ASSIGNMENT: The following entries are to be retyped in full, exactly as written.

MATERIAL PROVIDED:

Definition simple_actions : list Z :=
  [ACTION_OPEN; ACTION_CLOSE; ACTION_TURN_ON; ACTION_TURN_OFF; ACTION_TOGGLE; ACTION_STOP;
   ACTION_UP_OR_STOP; ACTION_DOWN_OR_STOP; ACTION_STEP_BY_STEP;
   ACTION_HVAC_SWITCH_TO_MANUAL_MODE; ACTION_HVAC_SWITCH_TO_PROGRAM_MODE].

Definition shut_args (percentage as_delta tilt tilt_as_delta : Z) : action_args :=
  ShutArgs (SSP (i8 percentage) (i8 tilt)
              (Z.lor (if as_delta =? 0 then 0 else 1) (if tilt_as_delta =? 0 then 0 else 2))).

Definition hvac_args (duration mode heat cool flags : Z) : action_args :=
  HvacArgs (HVAC duration (u8 mode) (i16 heat) (i16 cool) (u16 flags)).

Definition temperatures_args (heat cool flags : Z) : action_args :=
  TemperaturesArgs (if Z.testbit flags 0 then Some heat else None)
    (if Z.testbit flags 1 then Some cool else None).

(** What an action scans after its [n] identifiers, and its arguments; the last answer
    is whether they are there. *)
Definition action_scan (action : Z) (n : nat) (s : text) : list Z * action_args * bool :=
  let scan l := scan_list (replicate n scan_i ++ l) s in
  if action =? ACTION_SHUT_PARTIALLY then
    let a := scan [scan_i; scan_i; scan_i; scan_i] in
    (take n a, shut_args (arg a n) (arg a (n + 1)) (arg a (n + 2)) (arg a (n + 3)), true)
  else if action =? ACTION_COPY then
    let a := scan [scan_i; scan_i] in
    (take n a, CopyArgs (arg a n) (arg a (n + 1)), nonzero [arg a (n + 1)])
  else if action =? ACTION_HVAC_SET_PARAMETERS then
    let a := scan [scan_u; scan_u; scan_i; scan_i; scan_u] in
    (take n a, hvac_args (arg a n) (arg a (n + 1)) (arg a (n + 2)) (arg a (n + 3))
                 (arg a (n + 4)), true)
  else if action =? ACTION_HVAC_SET_TEMPERATURE then
    let a := scan [scan_i] in (take n a, TemperatureArgs (i16 (arg a n)), true)
  else if action =? ACTION_HVAC_SET_TEMPERATURES then
    let a := scan [scan_hi; scan_hi; scan_u] in
    (take n a, temperatures_args (arg a n) (arg a (n + 1)) (arg a (n + 2)), true)
  else (scan [], NoArgs, true).

(** [supla_abstract_action_command] *)
Definition action_on_match (action : Z) (s : text) : outcome :=
  let '(a, args, ok) := action_scan action 3 s in
  if nonzero [arg a 0; arg a 1; arg a 2] && ok
  then Call (CAction action (arg a 0) (arg a 1) (arg a 2) args) (arg a 2)
  else unknown (arg a 2).

Section handlers.
(** [supla_user::find(id, false)] *)
Context (user_exists : Z → bool).

(** [supla_abstract_action_cg_command] *)
Definition action_cg_on_match (action : Z) (s : text) : outcome :=
  let '(a, args, ok) := action_scan action 2 s in
  if nonzero [arg a 0; arg a 1] && ok && user_exists (arg a 0)
  then Call (CActionCg action (arg a 0) (arg a 1) args) (arg a 1)
  else unknown (arg a 1).

Definition out_of_range : outcome := Reply (line_of (str "VALUE OUT OF RANGE")).

Definition set_char_on_match (s : text) : outcome :=
  let a := scan_ints 4 s in
  if nonzero [arg a 0; arg a 1; arg a 2] && user_exists (arg a 0) then
    if (arg a 3 <? 0) || (255 <? arg a 3) then out_of_range
    else Call (CSetChar (arg a 0) (arg a 1) (arg a 2) (i8 (arg a 3))) (arg a 2)
  else unknown (arg a 2).

Definition set_cg_char_on_match (s : text) : outcome :=
  let a := scan_ints 3 s in
  if nonzero [arg a 0; arg a 1] && user_exists (arg a 0) then
    if (arg a 2 <? 0) || (255 <? arg a 2) then out_of_range
    else Call (CSetCgChar (arg a 0) (arg a 1) (i8 (arg a 2))) (arg a 1)
  else unknown (arg a 1).

Definition set_rgbw_on_match (color_random group : bool) (s : text) : outcome :=
  let ids := if group then 2%nat else 3%nat in
  let expected := (ids + (if color_random then 5 else 6))%nat in
  let a := scan_ints expected s in
  if negb (bool_decide (length a = expected))
  then Reply (line_of (str "INCORRECT NUMBERS OF PARAMETERS"))
  else
    let id := arg a (ids - 1) in
    if nonzero [arg a 0; id] then
      let color := if color_random then 0 else arg a ids in
      let k := if color_random then ids else (ids + 1)%nat in
      let '(ok, r) := set_params color color_random (arg a k) (arg a (k + 1)) (arg a (k + 2))
                        (arg a (k + 3)) (arg a (k + 4)) new_rgbw in
      if negb ok then out_of_range else Call (CRgbw group (arg a 0) id r) id
    else unknown id.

RESULT FOR THIS EXERCISE:
Definition simple_actions : list Z :=
  [ACTION_OPEN; ACTION_CLOSE; ACTION_TURN_ON; ACTION_TURN_OFF; ACTION_TOGGLE; ACTION_STOP;
   ACTION_UP_OR_STOP; ACTION_DOWN_OR_STOP; ACTION_STEP_BY_STEP;
   ACTION_HVAC_SWITCH_TO_MANUAL_MODE; ACTION_HVAC_SWITCH_TO_PROGRAM_MODE].

Definition shut_args (percentage as_delta tilt tilt_as_delta : Z) : action_args :=
  ShutArgs (SSP (i8 percentage) (i8 tilt)
              (Z.lor (if as_delta =? 0 then 0 else 1) (if tilt_as_delta =? 0 then 0 else 2))).

Definition hvac_args (duration mode heat cool flags : Z) : action_args :=
  HvacArgs (HVAC duration (u8 mode) (i16 heat) (i16 cool) (u16 flags)).

Definition temperatures_args (heat cool flags : Z) : action_args :=
  TemperaturesArgs (if Z.testbit flags 0 then Some heat else None)
    (if Z.testbit flags 1 then Some cool else None).

(** What an action scans after its [n] identifiers, and its arguments; the last answer
    is whether they are there. *)
Definition action_scan (action : Z) (n : nat) (s : text) : list Z * action_args * bool :=
  let scan l := scan_list (replicate n scan_i ++ l) s in
  if action =? ACTION_SHUT_PARTIALLY then
    let a := scan [scan_i; scan_i; scan_i; scan_i] in
    (take n a, shut_args (arg a n) (arg a (n + 1)) (arg a (n + 2)) (arg a (n + 3)), true)
  else if action =? ACTION_COPY then
    let a := scan [scan_i; scan_i] in
    (take n a, CopyArgs (arg a n) (arg a (n + 1)), nonzero [arg a (n + 1)])
  else if action =? ACTION_HVAC_SET_PARAMETERS then
    let a := scan [scan_u; scan_u; scan_i; scan_i; scan_u] in
    (take n a, hvac_args (arg a n) (arg a (n + 1)) (arg a (n + 2)) (arg a (n + 3))
                 (arg a (n + 4)), true)
  else if action =? ACTION_HVAC_SET_TEMPERATURE then
    let a := scan [scan_i] in (take n a, TemperatureArgs (i16 (arg a n)), true)
  else if action =? ACTION_HVAC_SET_TEMPERATURES then
    let a := scan [scan_hi; scan_hi; scan_u] in
    (take n a, temperatures_args (arg a n) (arg a (n + 1)) (arg a (n + 2)), true)
  else (scan [], NoArgs, true).

(** [supla_abstract_action_command] *)
Definition action_on_match (action : Z) (s : text) : outcome :=
  let '(a, args, ok) := action_scan action 3 s in
  if nonzero [arg a 0; arg a 1; arg a 2] && ok
  then Call (CAction action (arg a 0) (arg a 1) (arg a 2) args) (arg a 2)
  else unknown (arg a 2).

Section handlers.
(** [supla_user::find(id, false)] *)
Context (user_exists : Z → bool).

(** [supla_abstract_action_cg_command] *)
Definition action_cg_on_match (action : Z) (s : text) : outcome :=
  let '(a, args, ok) := action_scan action 2 s in
  if nonzero [arg a 0; arg a 1] && ok && user_exists (arg a 0)
  then Call (CActionCg action (arg a 0) (arg a 1) args) (arg a 1)
  else unknown (arg a 1).

Definition out_of_range : outcome := Reply (line_of (str "VALUE OUT OF RANGE")).

Definition set_char_on_match (s : text) : outcome :=
  let a := scan_ints 4 s in
  if nonzero [arg a 0; arg a 1; arg a 2] && user_exists (arg a 0) then
    if (arg a 3 <? 0) || (255 <? arg a 3) then out_of_range
    else Call (CSetChar (arg a 0) (arg a 1) (arg a 2) (i8 (arg a 3))) (arg a 2)
  else unknown (arg a 2).

Definition set_cg_char_on_match (s : text) : outcome :=
  let a := scan_ints 3 s in
  if nonzero [arg a 0; arg a 1] && user_exists (arg a 0) then
    if (arg a 2 <? 0) || (255 <? arg a 2) then out_of_range
    else Call (CSetCgChar (arg a 0) (arg a 1) (i8 (arg a 2))) (arg a 1)
  else unknown (arg a 1).

Definition set_rgbw_on_match (color_random group : bool) (s : text) : outcome :=
  let ids := if group then 2%nat else 3%nat in
  let expected := (ids + (if color_random then 5 else 6))%nat in
  let a := scan_ints expected s in
  if negb (bool_decide (length a = expected))
  then Reply (line_of (str "INCORRECT NUMBERS OF PARAMETERS"))
  else
    let id := arg a (ids - 1) in
    if nonzero [arg a 0; id] then
      let color := if color_random then 0 else arg a ids in
      let k := if color_random then ids else (ids + 1)%nat in
      let '(ok, r) := set_params color color_random (arg a k) (arg a (k + 1)) (arg a (k + 2))
                        (arg a (k + 3)) (arg a (k + 4)) new_rgbw in
      if negb ok then out_of_range else Call (CRgbw group (arg a 0) id r) id
    else unknown id.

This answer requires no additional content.